@ChadS I am assuming you are comparing just the 70-200mm using a cropped section, and not the 100-400mm at 100-200mm. At 100-200mm I thought the 100-400mm was weak, and I think the 70-200mm would outperform the 100-400mm at anything close to 200mm. I found my copy of the 100-400mm did a good job at 300-400mm. It seemed to have a sweet spot at 320-350mm. However the IQ was not so good that it would hold up to a large amount of cropping, of course I say this from my perspective and no one else’s because how much you can crop really depends on the final use of the pic will be. I think as far as cropping goes the 70-200mm will give you more usable image to work with, but definitely not enough to crop a pic to match the IQ of the 400mm's framing.

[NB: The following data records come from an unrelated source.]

Lemma pointer_from_sorted v : jwf v -> pointer_from (sort_keys v) = pointer_from v.
Proof.
  destruct v as [| | | | | |o]; try done. intros [Hnd Hwf]%jwf_obj. rewrite sort_keys_members. cbn [pointer_from].
  rewrite !jget_sorted_members, pointer_schema_sorted, !pointer_str_sorted, pointer_strs_sorted by done.
  assert (forall k c, jget o k = Some (JObj c) -> NoDup (map fst c)) as Hin.
  { intros k c Hk%jget_Some; [|done]. rewrite Forall_forall in Hwf. by apply Hwf, jwf_obj in Hk as [? _]. }
  assert (forall A k f (F G : list (string * json) -> res A), (forall c, jget o k = Some (JObj c) -> F (sorted_members c) = G c) ->
    (c ← pointer_dict (sort_keys <$> jget o k) f; F c) = (c ← pointer_dict (jget o k) f; G c)) as Hdict.
  { intros A k f F G HF. destruct (jget o k) as [[| | | | | |c]|]; try done. cbn [fmap option_fmap option_map]. rewrite sort_keys_members.
    cbn [pointer_dict mbind result_bind]. by apply HF. }
  destruct (pointer_schema _); [|done]. cbn [mbind result_bind].
  destruct (pointer_str (jget o "release_tag") _); [|done]. destruct (pointer_str (jget o "revision") _); [|done]. cbn [mbind result_bind].
  apply Hdict. intros c Hc. rewrite !jget_sorted_members, !pointer_str_sorted by (by eapply Hin).
  destruct (pointer_str (jget c "campaign_plan_id") _); [|done]. destruct (pointer_str (jget c "campaign_run_id") _); [|done].
  destruct (pointer_str (jget c "report_hash") _); [|done]. cbn [mbind result_bind]. apply Hdict. intros d Hd. by rewrite !jget_sorted_members, !pointer_str_sorted by (by eapply Hin).
Qed.

(** Promotion pointers round trip: a pointer is what its document is read
    back as, at once and from the text of a record, exactly when it is one the
    reader gives for some document; and that is when it is of a version that
    exists, every identity in it is there, at least one architecture is named,
    and the anchors of a version-3 pointer are there, those of a version-2
    pointer are not. *)
Theorem pointer_roundtrip p :
  (exists v, pointer_from v = Ok p) <-> sound_pointer p = true /\ pointer_from (pointer_document p) = Ok p /\
    exists v, loads (Pretty.dumps_indent (pointer_document p) +:+ newline) = Some v /\ pointer_from v = Ok p.
Proof.
  split; [intros [v Hv%pointer_from_sound]|intros (_ & H & _); by eexists]. split_and!; [done|by apply (pointer_back (g := id))|].
  exists (sort_keys (pointer_document p)). split; [apply Pretty.loads_indent, jwf_pointer|by apply (pointer_back (g := sort_keys))].
Qed.

(** ** What a pointer is evidence of *)

Lemma document_only p q : Provenance.from_document (Provenance.document p) = Ok q -> q = p.
Proof.
  intros Hq. assert (Provenance.schema_version p = Provenance.SCHEMA_VERSION) as Hv.
  { unfold Provenance.from_document in Hq. apply bind_Ok in Hq as (o & Ho & _). unfold Provenance.validate, Provenance.document in Ho.
    apply bind_Ok in Ho as (u & Hi%ensure_Ok & _). cbn [jget String.eqb Ascii.eqb Bool.eqb is_int num_eqb] in Hi. by apply Z.eqb_eq in Hi. }
  pose proof (Provenance.document_back (g := id) p Hv) as Hb. cbn [id] in Hb. change (id ?x) with x in Hb. rewrite Hq in Hb.
  by injection Hb.
Qed.

Lemma pointer_document_only m p : schema_version m = 3%Z -> pointer_from (pointer_document m) = Ok p -> p = m.
Proof.
  intros H3. unfold pointer_document, campaign_part, source_part. rewrite H3. cbn [pointer_from Z.leb Z.compare Pos.compare Pos.compare_cont app].
  cbn [jget String.eqb Ascii.eqb Bool.eqb pointer_dict mbind result_bind]. intros (z & Hz & H)%bind_Ok.
  assert (z = 3%Z) as -> by (by injection Hz).
  repeat match type of H with
  | mbind _ (pointer_str _ _) = Ok _ => let s := fresh "s" in let E := fresh "E" in apply bind_Ok in H as (s & E & H); apply pointer_str_Ok in E as [[= <-] _]
  | mbind _ (pointer_strs _) = Ok _ => let E := fresh "E" in apply bind_Ok in H as (archs & E & H); apply pointer_strs_Ok in E as ([= E] & _ & _)
  end.
  apply bind_Ok in H as ([a b] & Hab & [= <-]). cbn [Z.eqb Pos.eqb] in Hab.
  apply bind_Ok in Hab as (a' & [[= <-] _]%pointer_str_Ok & Hab). apply bind_Ok in Hab as (b' & [[= <-] _]%pointer_str_Ok & [= <- <-]).
  assert (archs = required_architectures m) as ->.
  { clear -E. revert E. generalize (required_architectures m) as l. induction archs as [|x archs IH]; intros [|y l]; cbn; try done.
    intros [= -> E]. f_equal. by apply IH. }
  destruct m. cbn in *. by subst.
Qed.

Section Evidence.
Context `{Hashes} (root : path) (t : tree).
(** C9 The life of a record.  Whatever happens to a record in memory, with
    handlers that raise half way included: it keeps the release it is of; it is
    [validated] only with a pointer that is read back and names that release,
    and that pointer is the one of the last promotion that counted, after which
    no apply failed or changed the tree and nothing declared it broken; its stage
    exists; and as long as nothing takes evidence away, it only moves forward. *)
Theorem record_life es r :
  stage r ∈ VALID_STAGES -> check_promotion r = Ok tt ->
  let r' := history r es in
  (revision r' = revision r /\ release_tag r' = release_tag r) /\ stage r' ∈ VALID_STAGES /\ check_promotion r' = Ok tt /\
  (stage r' = "validated" ->
     (stage r = "validated" /\ promotion r' = promotion r /\ forallb (fun e => negb (invalidates e)) es = true) \/
     exists before p after, es = before ++ Promoted p :: after /\ promoted_by p r' /\
       forallb (fun e => negb (invalidates e)) after = true) /\
  (forallb (fun e => negb (invalidates e)) es = true -> stage r <> "broken" ->
     stage r' <> "broken" /\ rank (stage r) <= rank (stage r')).
Proof.
  revert r. induction es as [|e es IH]; intros r Hv Hc; cbv zeta.
  { split_and!; try done. intros Hs. by left. }
  pose proof (handle_step e r) as [Hr Ht Hval Hst Hfw]. change (history r (e :: es)) with (history (handle e r).2 es).
  set (r1 := (handle e r).2) in *.
  assert (check_promotion r1 = Ok tt) as Hc1.
  { unfold check_promotion at 1. destruct (String.eqb_spec (stage r1) "validated") as [Hs|]; [|done].
    assert (check_promotion r1 = Ok tt) as Hx.
    { destruct (Hval Hs) as [(p & _ & Hp)|(Hs0 & Hp & _)]; [by apply (promoted_check p)|by apply (check_promotion_same r)]. }
    unfold check_promotion in Hx. by rewrite Hs in Hx. }
  destruct (IH r1 (Hst Hv) Hc1) as ((Hr' & Ht') & Hv' & Hc' & Hval' & Hfw'). set (r' := history r1 es) in *.
  split_and!; [by rewrite Hr', Hr|by rewrite Ht', Ht|done|done| |].
  - intros Hs. destruct (Hval' Hs) as [(Hs1 & Hp & Hno)|(before & p & after & -> & Hp & Hno)].
    + destruct (Hval Hs1) as [(p & -> & q & Hq & Hpq & Hrq & Htq)|(Hs0 & Hp0 & Hi)].
      * right. exists [], p, es. split_and!; [done| |done]. exists q. rewrite Hp. split_and!; [done|done|by rewrite Hr'|].
        unfold tag_or_revision in *. by rewrite Hr', Ht'.
      * left. cbn [forallb]. rewrite Hi, Hp, Hp0. by split_and!.
    + right. by exists (e :: before), p, after.
  - cbn [forallb]. intros [Hi%negb_true_iff Hno]%andb_prop Hb. destruct (Hfw Hi Hv Hb) as [Hb1 Hle].
    destruct (Hfw' Hno Hb1) as [Hb2 Hle2]. split; [done|lia].
Qed.
Lemma passes_agree done rest ts w0 w trial ts' rr w' :
  ps = done ++ rest -> files w0 = t0 -> in_step done rest ts w ->
  trial_pass root rest ts w0 = (Ok (trial, ts'), w0) -> forallb ok trial = true ->
  real_pass root rest w = (rr, w') ->
  (is_ok rr = false /\ (faults w = [] -> exists p, p ∈ ps /\ create p = true)) \/
  (rr = Ok trial /\ in_step ps [] ts' w' /\ forall p, p ∈ rest -> is_Some (ts' !! fp_path p)).
Proof.
  intros Hsplit Hf. revert done ts w trial ts' rr w' Hsplit.
  induction rest as [|p rest IH]; intros done ts w trial ts' rr w' Hsplit Hw; cbn [trial_pass real_pass].
  { intros [= <- <-] _ [= <- <-]. right. rewrite app_nil_r in Hsplit. subst done. split_and!; try done. intros p Hp.
    by apply elem_of_nil in Hp. }
  unfold mbind at 1, stm_bind at 1. destruct (apply_patch root p true (Some ts) w0) as [[[r ts1]|e] w1] eqn:E1; [|done].
  pose proof (apply_patch_dry _ _ _ _ _ E1) as ->.
  unfold mbind at 1, stm_bind at 1. destruct (trial_pass root rest (default ∅ ts1) w0) as [[[trs ts2]|e] w1] eqn:E2; [|done].
  intros [= <- <- ->] Hok. cbn [forallb] in Hok. apply andb_true_iff in Hok as [Hr Hok].
  destruct (trial_step _ _ _ _ _ E1 Hr) as (original & t & Hres & Hs & Hed & ->). cbn [default] in E2.
  unfold mbind at 1, stm_bind at 1. destruct (apply_patch root p false None w) as [rr1 w2] eqn:E3.
  pose proof (apply_patch_tracked root t0 ps p false None ltac:(rewrite Hsplit; set_solver) _ _ _ (is_tracked _ _ _ _ Hw) E3) as Ht2.
  destruct (real_step _ _ _ _ _ _ _ _ _ _ _ _ Hf Hw Hres Hs Hed eq_refl E3) as [[Hbad Hq]|(-> & Hq & Hrun)].
  { destruct rr1; [done|]. intros [= <- <-]. left. split; [done|]. intros Hn. exists p.
    split; [rewrite Hsplit; set_solver|by apply Hq]. }
  rewrite Hf in Hs. rewrite (start_in_step _ _ _ _ _ Hw) in Hs.
  pose proof (step_in_step _ _ _ _ _ _ _ _ _ Hsplit Hw Hed Hs Ht2 Hrun) as Hw2.
  unfold mbind, stm_bind. destruct (real_pass root rest w2) as [rr2 w3] eqn:E4.
  destruct (IH (done ++ [p]) _ _ _ _ _ _ ltac:(by rewrite <- app_assoc) Hw2 E2 Hok E4) as [[Hbad Hq2]|(-> & Hw3 & Hall)].
  { destruct rr2; [done|]. intros [= <- <-]. left. split; [done|]. intros Hn.
    destruct (create p) eqn:Hc; [exists p; split; [rewrite Hsplit; set_solver|done]|]. by apply Hq2, Hq. }
  intros [= <- <-]. right. split; [done|]. split; [done|]. intros q [->|Hin]%elem_of_cons; [|by apply Hall].
  eapply trial_pass_keys; [exact E2|]. cbn; rewrite lookup_insert_eq. by eexists.
Qed.
(** What the search gives. *)
Lemma search_spec ms ids order :
  foldR (visit ms (S (size ms)) []) ids [] = Ok order ->
  closed ms order /\ forall y, y ∈ order <-> exists p, p ∈ ids /\ rtc (needs ms) p y.
Proof.
  intros H. apply (foldR_grows ms _ []) in H as (l & -> & Hy & Hd & Hc).
  2:{ intros o d o' _ Ho. by eapply visit_grows. }
  assert (closed ms ([] ++ l)) as Hcl.
  { apply Hc. split; [constructor|]. intros [|? ?] x l2 Heq; done. }
  split; [done|]. intros y. split; [intros Hin; by apply Hy|]. intros (p & Hp & Hr). eapply closed_reaches; [done|by apply Hd|done].
Qed.

Lemma closed_order ms eng order :
  check_engine eng ms = Ok tt -> closed ms order ->
  exists out, topological_order eng order ms = Ok out /\ out ≡ₚ order /\ greedy ms order [] out.
Proof.
  intros He Hc. assert (known ms order) as Hk.
  { intros x (l1 & l2 & Heq)%list_elem_of_split. by apply (proj2 Hc l1 x l2). }
  pose proof (patch_order_cases eng order ms He Hk) as H. destruct (topological_order eng order ms) as [out|e].
  - exists out. destruct H as [Hp Hg]. split_and!; [done| |done]. rewrite Hp.
    apply NoDup_Permutation; [apply NoDup_sorted_set|apply Hc|]. intros x. apply elem_of_sorted_set.
  - destruct H as (stuck & Hd & _). exfalso.
    apply (in_turn_no_deadlock ms order [] order stuck (closed_in_turn ms order Hc) Hd). intros x Hx.
    split; [by apply Hd|by apply not_elem_of_nil].
Qed.
(* ===== verification/Rebase.v ===== *)
(** Probing the patches against a revision, and the subset that is known to be
    good: [src/tools/bigcherry/patch/rebase.py].

    The worktree is a fixed tree, which a probe only reads.  [re] is the class
    [Regex] of Apply; a patch's implementation is Python code of its own, so
    loading one is a parameter, as is [git diff]. *)

From S2P Require Import Prelude Json Lines Tree Operations Csource Apply Patchset.
Import Json Lines Tree Csource Apply Patchset.

Module Rebase.

Definition RebaseCheckError (msg : string) : exn := Exn "RebaseCheckError" msg.

(** ** Statuses *)

(** [STATUS_*], of a patch or of a file. *)
Inductive PatchStatus : Set :=
  Clean | CleanNoop | NotApplicableByDesign | FailedNeedsReconciliation | BlockedByDependency | Quarantined | UpstreamAbsorbed.

#[global] Instance PatchStatus_eq_dec : EqDecision PatchStatus.
Proof. solve_decision. Defined.

(** [EDIT_*] *)
Inductive EditStatus : Set := EditApplied | EditAlreadyApplied | EditNotApplicable | EditFailed.

#[global] Instance EditStatus_eq_dec : EqDecision EditStatus.
Proof. solve_decision. Defined.

(** [REASON_*] *)
Inductive Reason : Set :=
  TargetMissing | AnchorNoMatch | AnchorMatchCount | AnchorSpanTooWide | InvalidAnchorRegex | UnsafeTarget | Other
  | UpstreamPresent | UpstreamGuardOnly.

#[global] Instance Reason_eq_dec : EqDecision Reason.
Proof. solve_decision. Defined.

(** ** Reasons, read from the messages of apply.py *)

(** [\d+] at the start of a text, with what follows. *)
Fixpoint digits_from (n : N) (s : string) : N * string :=
  match s with
  | String c s' => match digit_val c with Some d => digits_from (n * 10 + d) s' | None => (n, s) end
  | EmptyString => (n, EmptyString)
  end.

Definition digits (s : string) : option (N * string) :=
  match s with
  | String c s' => match digit_val c with Some d => Some (digits_from d s') | None => None end
  | EmptyString => None
  end.

(** A literal at the start. *)
Definition literal (lit s : string) : option string :=
  if startswith lit s then Some (str_drop (String.length lit) s) else None.

(** [_SPAN_RE] *)
Definition span_match (s : string) : option N :=
  s ← literal "matched " s; '(n, s) ← digits s; s ← literal " lines, more than the " s;
  '(_, s) ← digits s; _ ← literal "-line limit" s; Some n.

(** [_MATCH_COUNT_RE] *)
Definition count_match (s : string) : option N :=
  s ← literal "matched " s; '(n, s) ← digits s; s ← literal " time(s), expected" s;
  s ← literal " " (default s (literal " exactly" s)); _ ← digits s; Some n.

(** [search]: the leftmost place. *)
Fixpoint find_match {A} (m : string -> option A) (s : string) : option A :=
  match m s with
  | Some a => Some a
  | None => match s with String _ s' => find_match m s' | EmptyString => None end
  end.

Definition reason_for (detail : string) : Reason * option N :=
  if startswith "target file does not exist" detail then (TargetMissing, None)
  else
    match find_match span_match detail with
    | Some n => (AnchorSpanTooWide, Some n)
    | None =>
        match find_match count_match detail with
        | Some n => if (n =? 0)%N then (AnchorNoMatch, Some 0%N) else (AnchorMatchCount, Some n)
        | None => (Other, None)
        end
    end.

(** ** What a human reads *)

Definition line_number (text : string) (offset : nat) : Z := (count_lf (str_take offset text) + 1)%Z.

(** [f"{n:>6}"] *)
Definition right6 (s : string) : string := String.concat "" (repeat " " (6 - String.length s)) +:+ s.

Definition context_snippet (text : string) (offset : nat) (context_lines : Z) : string :=
  let lines := splitlines text in
  let line_no := line_number text offset in
  let start := Z.max 0 (line_no - 1 - context_lines) in
  let stop := Z.min (Z.of_nat (length lines)) (line_no + context_lines) in
  String.concat newline
    (map (fun il => right6 (show_nat (S il.1)) +:+ ": " +:+ il.2)
       (firstn (Z.to_nat (stop - start)) (drop (Z.to_nat start) (combine (seq 0 (length lines)) lines)))).

(** ** Probes *)

Record EditProbe : Type := mkEditProbe {
  ep_edit_id : string;
  ep_status : EditStatus;
  reason_code : option Reason;
  ep_anchor : string;
  ep_expect_matches : Z;
  actual_matches : option N;
  ep_applies_if : option string;
  ep_rationale : string;
  context : option string;
}.

Record FileProbe : Type := mkFileProbe { fpr_path : string; fpr_edits : list EditProbe }.

Record PatchProbe : Type := mkPatchProbe {
  pp_patch_id : string;
  implementation_digest : string;
  pp_state : string;
  pp_requires : list string;
  pp_conflicts : list string;
  pp_files : list FileProbe;
  pp_status : PatchStatus;
}.

Definition with_status (s : PatchStatus) (p : PatchProbe) : PatchProbe :=
  mkPatchProbe (pp_patch_id p) (implementation_digest p) (pp_state p) (pp_requires p) (pp_conflicts p) (pp_files p) s.

Definition has_status (s : EditStatus) (e : EditProbe) : bool := bool_decide (ep_status e = s).
Definition has_reason (r : Reason) (e : EditProbe) : bool := bool_decide (reason_code e = Some r).

(** [FileProbe.status] *)
Definition file_status (f : FileProbe) : PatchStatus :=
  let es := fpr_edits f in
  if existsb (has_status EditFailed) es then FailedNeedsReconciliation
  else if negb (bool_decide (es = [])) && forallb (has_reason UpstreamPresent) es then UpstreamAbsorbed
  else if existsb (has_reason UpstreamPresent) es || existsb (has_reason UpstreamGuardOnly) es then FailedNeedsReconciliation
  else if forallb (has_status EditNotApplicable) es then NotApplicableByDesign
  else if forallb (has_status EditAlreadyApplied) es then CleanNoop
  else Clean.

Definition is_status (s : PatchStatus) (f : FileProbe) : bool := bool_decide (file_status f = s).

Definition classify_files (fs : list FileProbe) : PatchStatus :=
  if existsb (is_status FailedNeedsReconciliation) fs then FailedNeedsReconciliation
  else if negb (bool_decide (fs = [])) && forallb (is_status UpstreamAbsorbed) fs then UpstreamAbsorbed
  else if existsb (is_status UpstreamAbsorbed) fs then FailedNeedsReconciliation
  else if forallb (is_status NotApplicableByDesign) fs then NotApplicableByDesign
  else if forallb (is_status CleanNoop) fs then CleanNoop
  else Clean.

(** [re.error], whose class the library has renamed. *)
Definition is_re_error (x : exn) : bool := str_in (exn_class x) ["error"; "PatternError"].

Notation texts := (gmap string string).
Notation catalog := (gmap string PatchModule).

(** ** Groups without conflicts *)

Section Groups.
Context (ms : gmap string PatchModule).

(** The search of [closure]: [stack] from its top, [fuel] for each visit. *)
Fixpoint close (fuel : nat) (seen : gset string) (stack : list string) : gset string :=
  match fuel, stack with
  | O, _ | _, [] => seen
  | S fuel', current :: stack' =>
      if bool_decide (current ∈ seen) then close fuel' seen stack'
      else close fuel' ({[ current ]} ∪ seen) (rev_append (requires_of ms current) stack')
  end.

(** Everything that can be pushed, and the start. *)
Definition close_fuel : nat := S (S (list_sum (map (fun kv => length (requires kv.2)) (map_to_list ms)))).

Definition closure (pid : string) : gset string := close close_fuel ∅ [pid].

Definition closure_conflicts (pid : string) : gset string :=
  ⋃ (map (fun member => match ms !! member with Some m => list_to_set (conflicts m) | None => ∅ end) (elements (closure pid))).

(** [isdisjoint] *)
Definition apart (x y : gset string) : bool := bool_decide (x ## y).

Definition fits (pid : string) (group : list string) : bool :=
  forallb (fun member => apart (closure_conflicts pid) (closure member)
                         && apart (closure_conflicts member) (closure pid)) group.

(** The first group it fits in, or one of its own. *)
Fixpoint place (pid : string) (groups : list (list string)) : list (list string) :=
  match groups with
  | [] => [[pid]]
  | group :: groups' => if fits pid group then (group ++ [pid]) :: groups' else group :: place pid groups'
  end.

Definition partition_conflict_free (ids : list string) : list (list string) :=
  fold_left (fun groups pid => place pid groups) ids [].
End Groups.

Section Probe.
Context `{Regex} (root : string) (tree : Tree.tree).
(** [registry.load_implementation]: engine, identifier, catalogue, digest. *)
Context (load_implementation : string -> string -> string -> string -> res (list FilePatch)).
(** [_diff_context] for a file of the worktree. *)
Context (diff_context : string -> option string) (context_lines : Z).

@Neuro, A quote from Arthur Morris when someone asked about selling their 100-400mm and going strictly 70-200mm F2.8L II with TC’s. “I can never know if anything is “worth it” to someone else.... I do know that the 70-200 II is far more versatile than the 100-400, far more rugged, and, in the right hands, will consistently create sharper images. I recently sold my 100-400 and will be selling my last 400 5.6 when the person who borrowed it returns it. And I will likely be selling my 400 DO soon....” While the charts do not support his claims at 400mm, the 70-200mm II deffinetly wins with the 1.4x compared to 250 and 300mm. I wonder if the real benefit that Morris realizes is in the superior IS system. I have yet to actually try the 70-200mm II with the TC’s to test out his claims in real situations. I was wondering if you have.